I gained a lot of skills while taking this class, both technical and soft skills. I have noticed that I have gotten more comfortable with the camera during my time in this course. It took me a long time to get used to the settings and understand how to use it. Even something as simple as focusing was difficult for me, however, I noticed on our last trip that I was finally able to focus on what I wanted. This demonstrates the growth I made throughout the year and how much more used to the camera I got. In addition, I am glad that I was able to learn Lightroom Classic. I remember the first day we learned to edit, I had to ask Avery for help when darkening the blacks and upping the shadows because I was unsure on how it should look. Now, as I got more comfortable with the program, my editing got more consistent and intuitive.

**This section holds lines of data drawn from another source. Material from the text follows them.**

(** A character starts at every byte that is not a continuation byte. *)
Definition chars_step (b : byte) (acc : bytes * list bytes) : bytes * list bytes :=
  if is_cont b then (b :: acc.1, acc.2) else ([], (b :: acc.1) :: acc.2).
Definition chars_bytes (bs : bytes) : list bytes := (foldr chars_step ([], []) bs).2.

(** [s.chars().collect::<Vec<char>>()] *)
Definition chars (s : string) : list string := str_of_bytes <$> chars_bytes (as_bytes s).

(** [chars.iter().collect::<String>()] *)
Definition of_chars (cs : list string) : string := foldr String.append "" cs.

(** [s.chars().count()] *)
Definition chars_count (s : string) : nat := length (chars s).

Definition is_char (c : bytes) : Prop :=
  ∃ b r, c = b :: r ∧ is_cont b = false ∧ forallb is_cont r = true ∧ ∀ x, utf8_valid (c ++ x) = utf8_valid x.

Lemma is_cont_false b : is_cont b = false ↔ (byte_val b < 128 ∨ 191 < byte_val b)%N.
Proof. unfold is_cont. rewrite andb_false_iff, !N.leb_gt. done. Qed.

Lemma is_cont_true b : is_cont b = true ↔ (128 ≤ byte_val b ≤ 191)%N.
Proof. unfold is_cont. rewrite andb_true_iff, !N.leb_le. done. Qed.

(** The first character of a well-formed sequence. *)
Lemma utf8_first b0 r0 :
  utf8_valid (b0 :: r0) = true → ∃ r rest, r0 = r ++ rest ∧ is_char (b0 :: r) ∧ utf8_valid rest = true.
Proof.
  intros H. 
  assert (∀ r rest, r0 = r ++ rest → is_cont b0 = false → forallb is_cont r = true →
    (∀ x, utf8_valid (b0 :: r ++ x) = utf8_valid x) → ∃ r rest, r0 = r ++ rest ∧ is_char (b0 :: r) ∧ utf8_valid rest = true) as K.
  { intros r rest E H1 H2 H3. exists r, rest. split; [done|]. split; [by exists b0, r|]. by rewrite E, H3 in H. }
  cbn [utf8_valid] in H.
  repeat match type of H with
         | (if ?c then _ else _) = true => destruct c eqn:?
         | match ?l with [] => _ | _ :: _ => _ end = true => destruct l as [|? l]; [discriminate H|]
         end; try discriminate H;
    repeat match goal with E : _ && _ = true |- _ => apply andb_true_iff in E as [? ?] end;
    [apply (K [] r0)|eapply (K [_] _)|eapply (K [_; _] _)|eapply (K [_; _] _)|eapply (K [_; _] _)
    |eapply (K [_; _; _] _)|eapply (K [_; _; _] _)|eapply (K [_; _; _] _)]; try reflexivity;
    try (apply is_cont_false; lia);
    try (cbn [forallb]; rewrite ?andb_true_iff; split_and!; try reflexivity; apply is_cont_true;
         rewrite ?is_cont_true in *; lia);
    intros x; cbn [app utf8_valid];
    repeat match goal with E : ?c = ?v |- context [?c] => rewrite E; cbn [andb] end; reflexivity.
Qed.

(** Induction over the characters of a well-formed sequence. *)
Lemma utf8_ind (P : bytes → Prop) :
  P [] → (∀ c bs, is_char c → utf8_valid bs = true → P bs → P (c ++ bs)) → ∀ bs, utf8_valid bs = true → P bs.
Proof.
  intros H0 Hs bs. remember (length bs) as n eqn:En. revert bs En.
  induction (lt_wf n) as [n _ IH]. intros [|b bs] -> Hv; [done|].
  destruct (utf8_first b bs Hv) as (r & rest & -> & Hc & Hr).
  apply (Hs (b :: r) rest Hc Hr), (IH (length rest)); [|done..]. cbn. rewrite length_app. lia.
Qed.

Lemma chars_step_conts r acc : forallb is_cont r = true →
  foldr chars_step acc r = (r ++ acc.1, acc.2).
Proof.
  induction r as [|b r IH]; cbn; [by destruct acc|]. intros [Hb Hr]%andb_true_iff. rewrite IH by done.
  unfold chars_step. by rewrite Hb.
Qed.

(** At a boundary nothing is pending. *)
Lemma chars_bytes_char c bs : is_char c → utf8_valid bs = true → chars_bytes (c ++ bs) = c :: chars_bytes bs.
Proof.
  intros (b & r & -> & Hb & Hr & _) Hv. unfold chars_bytes. cbn. rewrite foldr_app, chars_step_conts by done.
  unfold chars_step at 1. rewrite Hb. cbn. f_equal. f_equal.
  destruct bs as [|b' bs]; [apply app_nil_r|]. destruct (utf8_first b' bs Hv) as (r' & rest & -> & (?&?&[= <- <-]&Hb'&_) & _).
  cbn. unfold chars_step at 1. rewrite Hb'. apply app_nil_r.
Qed.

My knowledge also expanded throughout the course. I was visiting places I was familiar with as an East Bay native, but viewing these towns through a different, more analytical lens. Working class communities and spaces are the most important parts of San Pablo. Although as students we usually only think about San Pablo Avenue as the parts of Oakland, Berkeley, and Albany, this class has highlighted the street outside of these cities and this perspective. It also made apparent the distinctions between classes that exist along the route. Brandi Summers described Oakland, which is along San Pablo, as "two co-constitutive publics – a segregated, decaying city mostly inhabited by poor and working-class Black and Latinx residents and laborers, and a modern, prosperous, neoliberal city that caters to a privileged class of white residents and tourists – especially as the city grappled with the management and regulation of public space in the midst of a global pandemic. This was present through most of the road all along the bay, with higher income houses looming from the hillsides onto poor, minority communities. Going through San Pablo with the goal of wanting to capture the working classes communities that inhabit it, as well as the gentrification of the environments and the contrasts between high and low-income neighborhoods, I saw the street as more dynamic than I would have previously. This has continued as I go through my day-to-day life, even outside San Pablo. In a way, the course has given me “people watching” skills, noticing the things in between and the quiet moments, like someone sitting and smoking during a lunch break, or having a quick chat with a classmate.